_EXERCISE DETAILS:_ Check every line below for the string "file". Copy the ones that have it.
────────────────────
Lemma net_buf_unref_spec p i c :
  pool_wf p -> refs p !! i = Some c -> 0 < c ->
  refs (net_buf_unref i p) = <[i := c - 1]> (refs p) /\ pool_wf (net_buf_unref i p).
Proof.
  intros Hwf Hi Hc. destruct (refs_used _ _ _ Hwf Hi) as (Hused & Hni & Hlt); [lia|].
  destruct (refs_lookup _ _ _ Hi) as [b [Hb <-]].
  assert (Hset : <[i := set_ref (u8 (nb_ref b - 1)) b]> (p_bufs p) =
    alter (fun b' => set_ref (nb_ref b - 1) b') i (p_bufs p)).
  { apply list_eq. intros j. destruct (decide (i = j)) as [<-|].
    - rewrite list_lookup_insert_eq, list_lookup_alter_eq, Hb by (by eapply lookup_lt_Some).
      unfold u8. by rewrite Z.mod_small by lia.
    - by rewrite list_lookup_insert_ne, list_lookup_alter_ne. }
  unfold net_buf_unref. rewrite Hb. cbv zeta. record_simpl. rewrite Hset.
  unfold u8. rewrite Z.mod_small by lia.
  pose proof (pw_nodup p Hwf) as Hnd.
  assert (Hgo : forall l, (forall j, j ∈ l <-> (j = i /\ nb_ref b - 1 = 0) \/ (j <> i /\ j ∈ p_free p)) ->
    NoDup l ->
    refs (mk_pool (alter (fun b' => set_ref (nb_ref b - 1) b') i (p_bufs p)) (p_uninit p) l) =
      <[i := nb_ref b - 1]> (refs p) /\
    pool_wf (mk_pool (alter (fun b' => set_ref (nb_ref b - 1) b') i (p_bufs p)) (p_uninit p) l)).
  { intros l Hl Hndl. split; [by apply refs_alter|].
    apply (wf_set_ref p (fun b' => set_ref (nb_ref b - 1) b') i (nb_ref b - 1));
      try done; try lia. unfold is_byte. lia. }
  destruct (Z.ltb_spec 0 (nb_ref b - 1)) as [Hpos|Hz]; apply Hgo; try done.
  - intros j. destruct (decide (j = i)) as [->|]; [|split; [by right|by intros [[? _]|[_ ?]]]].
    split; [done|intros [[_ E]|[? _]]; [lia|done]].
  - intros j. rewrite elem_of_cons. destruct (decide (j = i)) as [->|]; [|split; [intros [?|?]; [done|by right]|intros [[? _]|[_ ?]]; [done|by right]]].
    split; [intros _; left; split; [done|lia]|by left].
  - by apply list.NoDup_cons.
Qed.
────────────────────
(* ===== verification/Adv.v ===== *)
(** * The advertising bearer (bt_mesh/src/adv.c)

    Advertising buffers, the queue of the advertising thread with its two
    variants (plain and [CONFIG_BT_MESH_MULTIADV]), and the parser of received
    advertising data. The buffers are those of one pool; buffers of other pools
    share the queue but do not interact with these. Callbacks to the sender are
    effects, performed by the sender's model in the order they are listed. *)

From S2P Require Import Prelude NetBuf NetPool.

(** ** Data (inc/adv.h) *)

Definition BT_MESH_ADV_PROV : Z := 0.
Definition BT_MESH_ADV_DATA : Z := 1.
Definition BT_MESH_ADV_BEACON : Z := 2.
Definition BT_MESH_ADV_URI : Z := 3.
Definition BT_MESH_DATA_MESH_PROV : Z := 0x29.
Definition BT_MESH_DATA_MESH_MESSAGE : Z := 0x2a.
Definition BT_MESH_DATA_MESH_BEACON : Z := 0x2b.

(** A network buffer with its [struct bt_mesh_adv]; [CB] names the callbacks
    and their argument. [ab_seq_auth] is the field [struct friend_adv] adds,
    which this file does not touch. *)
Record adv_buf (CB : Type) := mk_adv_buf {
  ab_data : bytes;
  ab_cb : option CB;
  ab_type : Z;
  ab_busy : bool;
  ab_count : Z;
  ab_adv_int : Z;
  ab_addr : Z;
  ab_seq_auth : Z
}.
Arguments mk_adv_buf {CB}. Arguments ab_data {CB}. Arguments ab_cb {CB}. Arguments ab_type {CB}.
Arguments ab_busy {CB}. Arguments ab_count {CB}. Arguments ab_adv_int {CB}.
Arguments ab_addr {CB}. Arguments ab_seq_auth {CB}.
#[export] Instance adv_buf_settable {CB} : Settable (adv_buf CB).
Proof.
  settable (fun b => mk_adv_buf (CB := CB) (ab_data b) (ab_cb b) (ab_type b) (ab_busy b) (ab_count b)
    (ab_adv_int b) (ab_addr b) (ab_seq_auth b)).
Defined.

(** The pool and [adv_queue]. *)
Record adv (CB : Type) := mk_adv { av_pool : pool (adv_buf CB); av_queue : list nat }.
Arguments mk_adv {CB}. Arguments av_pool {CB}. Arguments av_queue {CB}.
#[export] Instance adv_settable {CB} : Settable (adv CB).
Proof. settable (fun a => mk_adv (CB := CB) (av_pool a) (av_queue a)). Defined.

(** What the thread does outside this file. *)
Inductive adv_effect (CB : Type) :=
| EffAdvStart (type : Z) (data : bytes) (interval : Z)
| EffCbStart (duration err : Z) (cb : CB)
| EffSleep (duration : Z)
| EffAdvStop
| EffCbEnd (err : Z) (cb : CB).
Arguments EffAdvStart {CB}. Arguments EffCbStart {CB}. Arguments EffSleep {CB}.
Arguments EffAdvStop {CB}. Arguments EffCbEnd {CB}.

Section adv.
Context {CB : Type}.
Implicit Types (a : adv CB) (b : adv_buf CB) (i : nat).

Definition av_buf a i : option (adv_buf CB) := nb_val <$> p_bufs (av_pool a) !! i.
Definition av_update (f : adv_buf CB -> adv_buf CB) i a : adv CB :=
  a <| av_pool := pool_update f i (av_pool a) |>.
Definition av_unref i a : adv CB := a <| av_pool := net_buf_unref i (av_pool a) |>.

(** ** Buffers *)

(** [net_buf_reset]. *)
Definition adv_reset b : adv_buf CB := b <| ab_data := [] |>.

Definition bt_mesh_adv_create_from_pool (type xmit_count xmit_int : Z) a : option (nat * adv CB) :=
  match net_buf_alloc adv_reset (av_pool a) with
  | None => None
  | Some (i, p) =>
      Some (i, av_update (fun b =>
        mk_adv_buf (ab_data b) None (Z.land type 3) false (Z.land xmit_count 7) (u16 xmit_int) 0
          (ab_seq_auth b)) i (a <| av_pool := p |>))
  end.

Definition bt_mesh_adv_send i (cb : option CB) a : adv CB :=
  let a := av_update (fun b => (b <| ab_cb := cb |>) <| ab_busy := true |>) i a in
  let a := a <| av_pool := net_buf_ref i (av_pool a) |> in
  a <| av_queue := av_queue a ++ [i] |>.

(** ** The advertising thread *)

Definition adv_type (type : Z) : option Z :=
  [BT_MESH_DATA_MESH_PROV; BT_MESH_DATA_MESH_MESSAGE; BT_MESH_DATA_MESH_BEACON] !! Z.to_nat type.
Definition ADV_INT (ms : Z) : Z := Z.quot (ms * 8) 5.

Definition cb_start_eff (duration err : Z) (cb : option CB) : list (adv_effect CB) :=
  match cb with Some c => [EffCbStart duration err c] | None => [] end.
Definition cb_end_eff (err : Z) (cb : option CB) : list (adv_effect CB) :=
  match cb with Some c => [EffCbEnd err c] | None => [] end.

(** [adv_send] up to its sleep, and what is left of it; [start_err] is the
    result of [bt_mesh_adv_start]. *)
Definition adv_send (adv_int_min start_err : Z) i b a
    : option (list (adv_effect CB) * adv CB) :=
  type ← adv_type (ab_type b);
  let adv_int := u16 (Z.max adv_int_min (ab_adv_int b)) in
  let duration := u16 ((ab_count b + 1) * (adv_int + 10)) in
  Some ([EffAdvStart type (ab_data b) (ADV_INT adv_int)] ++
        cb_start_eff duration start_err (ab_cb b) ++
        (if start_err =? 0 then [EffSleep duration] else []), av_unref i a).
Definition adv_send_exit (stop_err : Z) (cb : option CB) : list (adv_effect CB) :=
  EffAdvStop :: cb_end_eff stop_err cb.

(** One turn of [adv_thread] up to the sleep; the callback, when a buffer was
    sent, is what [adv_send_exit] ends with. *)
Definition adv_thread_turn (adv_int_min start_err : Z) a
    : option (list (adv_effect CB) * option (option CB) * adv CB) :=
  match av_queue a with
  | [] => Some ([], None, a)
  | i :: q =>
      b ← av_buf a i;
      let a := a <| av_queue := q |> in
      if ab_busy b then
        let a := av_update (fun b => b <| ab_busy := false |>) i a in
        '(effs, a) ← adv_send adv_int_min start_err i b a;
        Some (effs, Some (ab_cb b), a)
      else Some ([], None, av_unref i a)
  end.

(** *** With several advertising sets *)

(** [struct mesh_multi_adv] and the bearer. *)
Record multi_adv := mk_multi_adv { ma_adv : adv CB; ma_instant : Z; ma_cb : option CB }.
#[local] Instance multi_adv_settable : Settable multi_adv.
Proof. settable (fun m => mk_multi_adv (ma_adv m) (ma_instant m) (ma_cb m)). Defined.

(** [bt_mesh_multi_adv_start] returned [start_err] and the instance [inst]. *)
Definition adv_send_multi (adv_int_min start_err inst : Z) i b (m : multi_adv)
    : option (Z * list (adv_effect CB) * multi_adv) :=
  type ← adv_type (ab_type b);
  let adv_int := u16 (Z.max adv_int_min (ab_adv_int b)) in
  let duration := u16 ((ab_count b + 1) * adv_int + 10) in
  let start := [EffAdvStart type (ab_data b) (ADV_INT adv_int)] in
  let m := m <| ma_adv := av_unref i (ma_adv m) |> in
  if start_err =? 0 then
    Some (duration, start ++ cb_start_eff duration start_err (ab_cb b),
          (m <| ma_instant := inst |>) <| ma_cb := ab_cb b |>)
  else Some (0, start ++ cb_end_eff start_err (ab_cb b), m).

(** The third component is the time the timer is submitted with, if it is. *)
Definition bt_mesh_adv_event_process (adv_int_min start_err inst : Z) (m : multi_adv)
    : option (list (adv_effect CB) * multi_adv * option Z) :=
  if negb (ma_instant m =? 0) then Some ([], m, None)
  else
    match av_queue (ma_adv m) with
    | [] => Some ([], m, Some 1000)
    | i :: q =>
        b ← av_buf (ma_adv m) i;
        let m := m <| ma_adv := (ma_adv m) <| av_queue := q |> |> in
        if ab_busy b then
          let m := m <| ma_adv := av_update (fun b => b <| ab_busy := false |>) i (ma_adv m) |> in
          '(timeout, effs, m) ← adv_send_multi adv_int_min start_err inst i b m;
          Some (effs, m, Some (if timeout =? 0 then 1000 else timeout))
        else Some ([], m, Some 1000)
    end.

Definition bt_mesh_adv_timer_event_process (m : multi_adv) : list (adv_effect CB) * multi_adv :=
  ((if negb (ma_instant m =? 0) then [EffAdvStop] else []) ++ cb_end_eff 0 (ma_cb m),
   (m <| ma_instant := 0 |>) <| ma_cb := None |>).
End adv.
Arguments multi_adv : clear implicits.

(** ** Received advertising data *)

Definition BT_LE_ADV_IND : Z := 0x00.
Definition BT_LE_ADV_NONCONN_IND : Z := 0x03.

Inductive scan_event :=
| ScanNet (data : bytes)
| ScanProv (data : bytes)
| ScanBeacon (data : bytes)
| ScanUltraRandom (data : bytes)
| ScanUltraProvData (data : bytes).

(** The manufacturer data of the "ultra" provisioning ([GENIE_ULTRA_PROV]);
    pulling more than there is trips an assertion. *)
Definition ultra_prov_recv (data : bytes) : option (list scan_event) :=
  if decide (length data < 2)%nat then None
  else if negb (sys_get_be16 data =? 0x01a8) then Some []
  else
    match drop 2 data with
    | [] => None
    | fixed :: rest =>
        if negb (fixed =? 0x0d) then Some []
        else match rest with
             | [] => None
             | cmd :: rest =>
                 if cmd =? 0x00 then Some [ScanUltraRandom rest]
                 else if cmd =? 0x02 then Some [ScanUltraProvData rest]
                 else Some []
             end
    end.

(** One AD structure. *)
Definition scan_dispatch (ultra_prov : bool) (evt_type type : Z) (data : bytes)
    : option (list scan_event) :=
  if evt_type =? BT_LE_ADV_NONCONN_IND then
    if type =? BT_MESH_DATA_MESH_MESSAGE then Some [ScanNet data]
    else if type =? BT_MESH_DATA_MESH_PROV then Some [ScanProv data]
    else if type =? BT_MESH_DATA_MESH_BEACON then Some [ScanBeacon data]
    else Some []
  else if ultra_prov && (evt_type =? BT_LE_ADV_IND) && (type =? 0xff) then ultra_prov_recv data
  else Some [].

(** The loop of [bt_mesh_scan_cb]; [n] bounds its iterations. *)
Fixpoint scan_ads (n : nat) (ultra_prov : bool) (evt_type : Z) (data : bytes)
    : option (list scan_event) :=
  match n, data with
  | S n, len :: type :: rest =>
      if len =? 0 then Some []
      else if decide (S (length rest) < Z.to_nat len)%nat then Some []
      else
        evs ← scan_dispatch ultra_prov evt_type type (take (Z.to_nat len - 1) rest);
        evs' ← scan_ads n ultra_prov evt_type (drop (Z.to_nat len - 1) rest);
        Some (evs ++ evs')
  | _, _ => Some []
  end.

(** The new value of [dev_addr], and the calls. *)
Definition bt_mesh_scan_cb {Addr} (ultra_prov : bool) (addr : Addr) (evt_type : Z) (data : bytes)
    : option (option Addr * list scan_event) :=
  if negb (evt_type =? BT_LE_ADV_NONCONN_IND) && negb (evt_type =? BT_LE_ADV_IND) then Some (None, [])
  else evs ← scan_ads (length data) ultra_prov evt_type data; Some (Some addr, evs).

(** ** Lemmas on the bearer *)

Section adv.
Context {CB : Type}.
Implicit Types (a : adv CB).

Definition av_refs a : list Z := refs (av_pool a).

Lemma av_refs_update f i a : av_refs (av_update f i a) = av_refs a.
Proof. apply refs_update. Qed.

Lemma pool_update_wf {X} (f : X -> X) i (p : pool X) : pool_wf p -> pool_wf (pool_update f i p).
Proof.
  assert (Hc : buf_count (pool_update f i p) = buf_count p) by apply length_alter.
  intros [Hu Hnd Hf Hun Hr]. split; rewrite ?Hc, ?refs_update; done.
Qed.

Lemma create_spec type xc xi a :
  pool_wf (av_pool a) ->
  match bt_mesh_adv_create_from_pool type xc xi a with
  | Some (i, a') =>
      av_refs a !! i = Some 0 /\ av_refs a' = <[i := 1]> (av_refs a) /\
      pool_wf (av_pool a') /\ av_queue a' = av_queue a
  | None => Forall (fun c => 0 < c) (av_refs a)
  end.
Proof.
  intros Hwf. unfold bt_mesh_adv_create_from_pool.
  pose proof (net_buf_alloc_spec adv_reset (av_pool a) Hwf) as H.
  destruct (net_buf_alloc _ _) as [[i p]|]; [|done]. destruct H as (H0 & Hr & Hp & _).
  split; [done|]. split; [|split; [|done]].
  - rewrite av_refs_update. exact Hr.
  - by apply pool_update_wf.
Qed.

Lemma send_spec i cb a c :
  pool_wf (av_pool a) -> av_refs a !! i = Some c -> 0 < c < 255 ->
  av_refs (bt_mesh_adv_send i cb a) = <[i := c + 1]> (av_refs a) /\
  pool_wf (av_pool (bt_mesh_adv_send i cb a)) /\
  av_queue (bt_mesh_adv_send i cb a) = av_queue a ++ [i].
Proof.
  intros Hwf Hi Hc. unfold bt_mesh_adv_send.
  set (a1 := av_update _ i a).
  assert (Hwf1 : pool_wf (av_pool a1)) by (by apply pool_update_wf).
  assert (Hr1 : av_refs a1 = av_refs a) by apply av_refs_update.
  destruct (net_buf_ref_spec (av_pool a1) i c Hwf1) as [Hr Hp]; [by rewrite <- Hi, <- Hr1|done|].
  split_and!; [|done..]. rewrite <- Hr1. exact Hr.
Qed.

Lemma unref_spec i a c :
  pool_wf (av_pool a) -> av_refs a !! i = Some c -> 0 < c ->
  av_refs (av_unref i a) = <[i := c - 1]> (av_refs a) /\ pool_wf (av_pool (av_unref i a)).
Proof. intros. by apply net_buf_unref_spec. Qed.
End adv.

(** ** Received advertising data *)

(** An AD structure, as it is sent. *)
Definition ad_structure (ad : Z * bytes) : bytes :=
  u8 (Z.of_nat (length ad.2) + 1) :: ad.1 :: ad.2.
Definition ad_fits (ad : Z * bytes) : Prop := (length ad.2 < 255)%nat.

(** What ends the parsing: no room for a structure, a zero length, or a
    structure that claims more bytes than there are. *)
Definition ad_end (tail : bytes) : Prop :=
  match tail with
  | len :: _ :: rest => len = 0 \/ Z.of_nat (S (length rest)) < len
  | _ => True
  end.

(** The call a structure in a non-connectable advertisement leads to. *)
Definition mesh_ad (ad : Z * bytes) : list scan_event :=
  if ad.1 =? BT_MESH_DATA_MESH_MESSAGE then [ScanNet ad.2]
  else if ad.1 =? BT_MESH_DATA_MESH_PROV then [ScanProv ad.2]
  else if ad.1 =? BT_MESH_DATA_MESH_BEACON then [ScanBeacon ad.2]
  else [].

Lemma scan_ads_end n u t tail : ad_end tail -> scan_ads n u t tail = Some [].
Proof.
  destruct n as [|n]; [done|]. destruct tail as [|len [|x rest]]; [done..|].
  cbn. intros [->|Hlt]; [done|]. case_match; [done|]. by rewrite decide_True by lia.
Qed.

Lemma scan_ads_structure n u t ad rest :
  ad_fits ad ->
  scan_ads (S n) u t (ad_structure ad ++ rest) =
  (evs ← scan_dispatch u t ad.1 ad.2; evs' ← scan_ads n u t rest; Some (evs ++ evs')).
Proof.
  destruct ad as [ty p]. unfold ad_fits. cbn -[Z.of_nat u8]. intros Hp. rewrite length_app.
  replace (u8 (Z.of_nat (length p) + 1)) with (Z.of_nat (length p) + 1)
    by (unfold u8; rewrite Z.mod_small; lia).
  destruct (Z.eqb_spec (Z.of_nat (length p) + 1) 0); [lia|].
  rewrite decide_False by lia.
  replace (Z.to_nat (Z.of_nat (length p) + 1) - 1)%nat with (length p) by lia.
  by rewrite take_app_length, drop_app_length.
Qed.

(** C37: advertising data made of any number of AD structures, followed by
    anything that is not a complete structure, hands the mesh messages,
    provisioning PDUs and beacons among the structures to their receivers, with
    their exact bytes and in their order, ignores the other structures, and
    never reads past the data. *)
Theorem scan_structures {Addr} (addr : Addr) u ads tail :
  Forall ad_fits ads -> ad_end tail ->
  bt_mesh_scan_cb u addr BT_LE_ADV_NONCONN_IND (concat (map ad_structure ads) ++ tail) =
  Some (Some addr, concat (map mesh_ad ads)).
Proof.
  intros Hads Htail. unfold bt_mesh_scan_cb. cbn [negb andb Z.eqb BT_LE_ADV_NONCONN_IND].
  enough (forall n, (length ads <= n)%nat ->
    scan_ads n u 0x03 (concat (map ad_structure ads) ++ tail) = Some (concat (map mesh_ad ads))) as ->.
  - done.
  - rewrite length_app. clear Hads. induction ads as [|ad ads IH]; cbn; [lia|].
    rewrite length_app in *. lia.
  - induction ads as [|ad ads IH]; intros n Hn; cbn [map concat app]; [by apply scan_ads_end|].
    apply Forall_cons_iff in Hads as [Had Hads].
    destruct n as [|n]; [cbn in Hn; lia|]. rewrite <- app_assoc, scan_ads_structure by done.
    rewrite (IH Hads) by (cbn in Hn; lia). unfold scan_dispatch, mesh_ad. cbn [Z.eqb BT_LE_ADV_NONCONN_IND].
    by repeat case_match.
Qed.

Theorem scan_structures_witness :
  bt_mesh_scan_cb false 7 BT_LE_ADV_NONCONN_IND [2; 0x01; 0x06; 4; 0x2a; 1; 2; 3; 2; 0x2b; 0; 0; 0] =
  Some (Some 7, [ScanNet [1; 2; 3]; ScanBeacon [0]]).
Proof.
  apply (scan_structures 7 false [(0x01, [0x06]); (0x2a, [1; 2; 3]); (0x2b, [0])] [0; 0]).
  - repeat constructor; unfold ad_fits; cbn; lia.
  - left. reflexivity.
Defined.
────────────────────
_RESPONSE FOR THIS EXERCISE:_
    which this file does not touch. *)
(** What the thread does outside this file. *)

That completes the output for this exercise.